■ Aim of the exercise:
Transcribe the stretch of entries below from the line with "m) !! h = Some sort)" through the line with "exists sort. unfold get_sort. simpl.", exactly and with both ends included; leave out all other lines.

■ Collected data entries:
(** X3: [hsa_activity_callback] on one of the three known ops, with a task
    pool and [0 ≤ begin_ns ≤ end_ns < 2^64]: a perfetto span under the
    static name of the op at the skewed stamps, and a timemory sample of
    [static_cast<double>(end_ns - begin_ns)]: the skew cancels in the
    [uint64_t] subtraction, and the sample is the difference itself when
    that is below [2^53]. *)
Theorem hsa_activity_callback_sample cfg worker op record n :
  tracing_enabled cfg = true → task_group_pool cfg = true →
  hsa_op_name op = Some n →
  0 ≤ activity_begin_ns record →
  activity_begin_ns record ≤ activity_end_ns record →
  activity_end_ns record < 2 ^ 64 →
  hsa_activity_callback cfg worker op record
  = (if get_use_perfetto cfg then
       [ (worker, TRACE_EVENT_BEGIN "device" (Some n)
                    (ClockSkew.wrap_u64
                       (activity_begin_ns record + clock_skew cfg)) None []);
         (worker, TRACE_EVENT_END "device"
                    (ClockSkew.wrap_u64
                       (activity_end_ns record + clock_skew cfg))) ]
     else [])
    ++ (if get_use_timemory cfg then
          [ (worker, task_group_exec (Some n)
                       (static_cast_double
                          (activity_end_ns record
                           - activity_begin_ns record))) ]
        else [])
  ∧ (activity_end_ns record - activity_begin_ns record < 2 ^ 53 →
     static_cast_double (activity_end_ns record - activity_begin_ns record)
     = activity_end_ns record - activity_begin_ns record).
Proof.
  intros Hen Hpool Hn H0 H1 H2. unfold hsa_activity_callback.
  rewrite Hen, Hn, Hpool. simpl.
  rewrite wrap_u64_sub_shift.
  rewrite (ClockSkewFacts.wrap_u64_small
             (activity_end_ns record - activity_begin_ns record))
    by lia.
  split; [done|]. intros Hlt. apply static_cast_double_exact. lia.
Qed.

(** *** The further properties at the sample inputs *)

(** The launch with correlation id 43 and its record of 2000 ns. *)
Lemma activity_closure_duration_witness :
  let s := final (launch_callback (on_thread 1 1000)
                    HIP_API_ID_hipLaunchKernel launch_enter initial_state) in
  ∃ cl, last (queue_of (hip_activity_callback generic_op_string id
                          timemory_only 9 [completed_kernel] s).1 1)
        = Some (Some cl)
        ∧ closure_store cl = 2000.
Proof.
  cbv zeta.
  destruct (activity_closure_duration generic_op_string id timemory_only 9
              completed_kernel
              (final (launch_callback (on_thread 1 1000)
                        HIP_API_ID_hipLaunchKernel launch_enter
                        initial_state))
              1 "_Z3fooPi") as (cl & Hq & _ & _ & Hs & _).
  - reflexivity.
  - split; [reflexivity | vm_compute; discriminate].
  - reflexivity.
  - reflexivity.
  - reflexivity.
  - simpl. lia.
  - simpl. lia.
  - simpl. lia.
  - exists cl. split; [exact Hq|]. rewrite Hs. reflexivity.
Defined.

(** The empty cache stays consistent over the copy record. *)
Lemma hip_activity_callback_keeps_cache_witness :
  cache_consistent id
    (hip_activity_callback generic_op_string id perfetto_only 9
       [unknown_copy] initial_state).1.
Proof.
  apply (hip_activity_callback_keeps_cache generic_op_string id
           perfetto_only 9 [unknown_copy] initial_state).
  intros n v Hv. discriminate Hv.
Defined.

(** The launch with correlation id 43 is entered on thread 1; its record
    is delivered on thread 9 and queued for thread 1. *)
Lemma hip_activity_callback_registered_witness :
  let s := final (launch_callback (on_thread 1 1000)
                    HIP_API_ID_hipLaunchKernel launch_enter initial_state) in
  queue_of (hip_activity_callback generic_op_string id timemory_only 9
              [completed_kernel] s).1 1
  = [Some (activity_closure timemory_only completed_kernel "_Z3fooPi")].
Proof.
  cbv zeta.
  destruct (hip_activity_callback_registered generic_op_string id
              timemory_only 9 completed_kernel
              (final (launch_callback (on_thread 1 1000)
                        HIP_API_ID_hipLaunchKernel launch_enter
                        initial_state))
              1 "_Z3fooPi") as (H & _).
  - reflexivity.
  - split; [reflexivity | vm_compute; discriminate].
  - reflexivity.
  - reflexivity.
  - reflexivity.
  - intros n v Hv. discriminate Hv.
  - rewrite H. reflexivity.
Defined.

...

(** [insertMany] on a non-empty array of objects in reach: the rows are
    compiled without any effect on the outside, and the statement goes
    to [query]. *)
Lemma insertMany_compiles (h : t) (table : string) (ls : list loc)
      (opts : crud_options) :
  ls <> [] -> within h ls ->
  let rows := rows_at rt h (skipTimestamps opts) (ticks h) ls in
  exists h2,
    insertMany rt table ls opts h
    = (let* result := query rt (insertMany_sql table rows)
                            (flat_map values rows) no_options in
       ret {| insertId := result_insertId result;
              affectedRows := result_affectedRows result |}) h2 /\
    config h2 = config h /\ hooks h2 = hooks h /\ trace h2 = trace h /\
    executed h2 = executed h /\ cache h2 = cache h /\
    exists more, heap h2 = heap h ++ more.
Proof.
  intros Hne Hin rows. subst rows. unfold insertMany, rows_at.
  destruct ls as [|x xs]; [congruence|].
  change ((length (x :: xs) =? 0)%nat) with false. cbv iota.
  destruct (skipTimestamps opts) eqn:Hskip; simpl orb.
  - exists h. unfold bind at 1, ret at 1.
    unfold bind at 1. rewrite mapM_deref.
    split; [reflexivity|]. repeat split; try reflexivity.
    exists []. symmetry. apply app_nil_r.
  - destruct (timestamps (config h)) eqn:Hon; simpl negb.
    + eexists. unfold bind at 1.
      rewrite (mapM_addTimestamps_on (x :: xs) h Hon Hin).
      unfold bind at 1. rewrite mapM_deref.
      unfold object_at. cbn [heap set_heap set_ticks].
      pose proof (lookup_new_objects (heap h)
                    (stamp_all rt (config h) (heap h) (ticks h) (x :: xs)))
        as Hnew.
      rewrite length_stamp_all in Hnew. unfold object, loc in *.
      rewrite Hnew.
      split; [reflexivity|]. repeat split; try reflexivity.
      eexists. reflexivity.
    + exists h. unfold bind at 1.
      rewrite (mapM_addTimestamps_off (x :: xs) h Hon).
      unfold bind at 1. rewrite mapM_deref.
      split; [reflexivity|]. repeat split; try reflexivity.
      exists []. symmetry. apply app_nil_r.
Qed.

* * *

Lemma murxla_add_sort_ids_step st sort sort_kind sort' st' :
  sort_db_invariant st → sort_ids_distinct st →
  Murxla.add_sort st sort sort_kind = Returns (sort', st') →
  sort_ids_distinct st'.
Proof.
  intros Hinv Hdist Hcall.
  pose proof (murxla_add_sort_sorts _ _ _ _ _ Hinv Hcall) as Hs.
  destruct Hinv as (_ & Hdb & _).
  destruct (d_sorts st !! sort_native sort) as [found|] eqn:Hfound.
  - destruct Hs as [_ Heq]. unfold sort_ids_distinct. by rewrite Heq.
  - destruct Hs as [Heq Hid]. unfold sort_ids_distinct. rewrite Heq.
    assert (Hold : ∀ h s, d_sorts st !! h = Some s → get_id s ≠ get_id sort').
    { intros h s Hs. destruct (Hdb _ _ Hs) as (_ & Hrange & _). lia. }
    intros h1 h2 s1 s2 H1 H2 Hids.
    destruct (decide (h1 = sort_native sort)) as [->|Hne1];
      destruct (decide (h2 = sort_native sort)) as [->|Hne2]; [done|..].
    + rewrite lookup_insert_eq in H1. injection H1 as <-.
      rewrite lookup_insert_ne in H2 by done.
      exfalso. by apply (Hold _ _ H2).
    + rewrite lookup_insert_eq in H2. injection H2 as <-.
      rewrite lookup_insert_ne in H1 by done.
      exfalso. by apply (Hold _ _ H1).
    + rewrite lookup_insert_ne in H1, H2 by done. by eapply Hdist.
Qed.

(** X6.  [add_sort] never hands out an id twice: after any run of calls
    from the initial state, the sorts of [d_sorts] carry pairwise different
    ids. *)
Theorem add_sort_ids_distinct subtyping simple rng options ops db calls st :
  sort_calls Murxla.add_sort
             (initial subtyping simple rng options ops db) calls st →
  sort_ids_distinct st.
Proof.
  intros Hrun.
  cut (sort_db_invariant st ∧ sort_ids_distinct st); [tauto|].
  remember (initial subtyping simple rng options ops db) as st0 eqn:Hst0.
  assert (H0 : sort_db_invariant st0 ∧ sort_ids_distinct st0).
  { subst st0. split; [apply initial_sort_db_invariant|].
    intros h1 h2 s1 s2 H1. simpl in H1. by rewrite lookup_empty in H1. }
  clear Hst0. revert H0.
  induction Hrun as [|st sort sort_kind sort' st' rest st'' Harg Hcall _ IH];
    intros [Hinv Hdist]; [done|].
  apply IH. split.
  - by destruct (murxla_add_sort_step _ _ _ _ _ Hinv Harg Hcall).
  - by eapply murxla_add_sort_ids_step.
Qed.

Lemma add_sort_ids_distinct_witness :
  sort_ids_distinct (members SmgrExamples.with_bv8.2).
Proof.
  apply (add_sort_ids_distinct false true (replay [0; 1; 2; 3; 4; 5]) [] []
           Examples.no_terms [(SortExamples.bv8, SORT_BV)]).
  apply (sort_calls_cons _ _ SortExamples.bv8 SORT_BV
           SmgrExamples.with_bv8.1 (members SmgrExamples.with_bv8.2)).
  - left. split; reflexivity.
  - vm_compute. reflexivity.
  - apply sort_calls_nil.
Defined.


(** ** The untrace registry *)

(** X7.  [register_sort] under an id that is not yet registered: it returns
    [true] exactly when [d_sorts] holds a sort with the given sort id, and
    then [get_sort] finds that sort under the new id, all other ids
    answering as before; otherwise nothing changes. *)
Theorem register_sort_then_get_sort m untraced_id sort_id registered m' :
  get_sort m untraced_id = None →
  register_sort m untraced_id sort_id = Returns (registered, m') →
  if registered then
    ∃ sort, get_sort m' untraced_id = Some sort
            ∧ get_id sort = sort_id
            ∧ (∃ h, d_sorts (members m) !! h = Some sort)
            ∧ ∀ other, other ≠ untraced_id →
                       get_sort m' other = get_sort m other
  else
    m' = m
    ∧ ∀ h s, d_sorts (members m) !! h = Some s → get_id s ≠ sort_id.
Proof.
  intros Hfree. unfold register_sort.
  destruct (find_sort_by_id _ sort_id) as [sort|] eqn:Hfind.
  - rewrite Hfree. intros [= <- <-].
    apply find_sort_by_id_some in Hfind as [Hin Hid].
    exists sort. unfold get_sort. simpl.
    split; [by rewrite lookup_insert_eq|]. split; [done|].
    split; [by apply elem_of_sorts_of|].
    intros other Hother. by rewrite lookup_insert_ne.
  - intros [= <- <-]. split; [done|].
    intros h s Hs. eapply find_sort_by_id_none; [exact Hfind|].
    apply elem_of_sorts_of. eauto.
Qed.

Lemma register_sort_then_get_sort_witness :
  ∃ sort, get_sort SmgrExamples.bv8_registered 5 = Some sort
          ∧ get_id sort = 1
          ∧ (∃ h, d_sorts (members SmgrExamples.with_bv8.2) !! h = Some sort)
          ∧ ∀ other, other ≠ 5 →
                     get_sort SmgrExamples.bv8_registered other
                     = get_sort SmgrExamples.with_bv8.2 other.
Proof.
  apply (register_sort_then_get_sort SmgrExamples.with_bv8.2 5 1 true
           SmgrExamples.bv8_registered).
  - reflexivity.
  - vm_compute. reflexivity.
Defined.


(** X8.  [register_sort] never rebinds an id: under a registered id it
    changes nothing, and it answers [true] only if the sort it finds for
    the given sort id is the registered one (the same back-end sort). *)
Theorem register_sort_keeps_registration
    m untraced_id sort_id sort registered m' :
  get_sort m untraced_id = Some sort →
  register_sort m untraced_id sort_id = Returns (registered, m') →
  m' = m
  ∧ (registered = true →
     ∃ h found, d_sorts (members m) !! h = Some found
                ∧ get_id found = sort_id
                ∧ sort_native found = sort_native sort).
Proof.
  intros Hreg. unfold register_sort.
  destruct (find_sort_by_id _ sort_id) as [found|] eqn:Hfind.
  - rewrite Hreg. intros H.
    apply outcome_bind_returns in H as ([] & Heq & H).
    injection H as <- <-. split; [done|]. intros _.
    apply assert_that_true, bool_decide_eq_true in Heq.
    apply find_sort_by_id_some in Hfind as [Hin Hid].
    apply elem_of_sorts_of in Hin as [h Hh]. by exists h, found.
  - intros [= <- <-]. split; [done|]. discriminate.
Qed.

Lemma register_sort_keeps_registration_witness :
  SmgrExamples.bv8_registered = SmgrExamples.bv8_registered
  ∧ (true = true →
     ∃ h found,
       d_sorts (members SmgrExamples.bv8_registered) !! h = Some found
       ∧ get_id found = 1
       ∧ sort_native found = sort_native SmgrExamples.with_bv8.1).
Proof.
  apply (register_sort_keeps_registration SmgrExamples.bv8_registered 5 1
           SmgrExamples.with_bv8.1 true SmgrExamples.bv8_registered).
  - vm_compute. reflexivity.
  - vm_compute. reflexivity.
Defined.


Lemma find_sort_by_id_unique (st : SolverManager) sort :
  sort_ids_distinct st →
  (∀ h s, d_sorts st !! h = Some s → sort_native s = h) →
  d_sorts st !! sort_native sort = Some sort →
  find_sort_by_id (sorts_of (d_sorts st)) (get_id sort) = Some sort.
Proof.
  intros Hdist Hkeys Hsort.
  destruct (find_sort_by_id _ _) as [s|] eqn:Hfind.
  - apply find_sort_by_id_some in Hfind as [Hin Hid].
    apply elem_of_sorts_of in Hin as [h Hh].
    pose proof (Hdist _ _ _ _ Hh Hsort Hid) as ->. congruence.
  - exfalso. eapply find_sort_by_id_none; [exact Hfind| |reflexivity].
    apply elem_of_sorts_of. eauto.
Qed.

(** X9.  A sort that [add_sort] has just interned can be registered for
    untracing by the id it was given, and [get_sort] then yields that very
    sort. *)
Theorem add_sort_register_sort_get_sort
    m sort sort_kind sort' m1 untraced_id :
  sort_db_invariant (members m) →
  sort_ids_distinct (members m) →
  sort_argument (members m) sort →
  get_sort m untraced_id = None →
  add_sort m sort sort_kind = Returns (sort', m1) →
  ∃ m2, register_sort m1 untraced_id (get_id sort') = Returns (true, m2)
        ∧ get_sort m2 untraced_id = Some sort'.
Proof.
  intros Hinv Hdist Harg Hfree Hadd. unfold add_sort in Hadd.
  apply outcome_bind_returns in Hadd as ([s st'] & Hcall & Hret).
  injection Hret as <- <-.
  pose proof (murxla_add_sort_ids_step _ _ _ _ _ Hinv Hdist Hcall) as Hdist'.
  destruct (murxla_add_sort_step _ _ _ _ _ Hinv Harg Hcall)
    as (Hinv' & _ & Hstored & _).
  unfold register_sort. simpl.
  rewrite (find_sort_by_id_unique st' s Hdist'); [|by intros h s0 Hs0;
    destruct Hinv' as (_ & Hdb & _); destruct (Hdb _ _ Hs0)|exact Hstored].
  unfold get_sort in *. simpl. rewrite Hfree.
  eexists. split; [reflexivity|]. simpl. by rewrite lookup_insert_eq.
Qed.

■ Solution:
            ∧ (∃ h, d_sorts (members m) !! h = Some sort)
            ∧ ∀ other, other ≠ untraced_id →
                       get_sort m' other = get_sort m other
  else
    m' = m
    ∧ ∀ h s, d_sorts (members m) !! h = Some s → get_id s ≠ sort_id.
Proof.
  intros Hfree. unfold register_sort.
  destruct (find_sort_by_id _ sort_id) as [sort|] eqn:Hfind.
  - rewrite Hfree. intros [= <- <-].
    apply find_sort_by_id_some in Hfind as [Hin Hid].
    exists sort. unfold get_sort. simpl.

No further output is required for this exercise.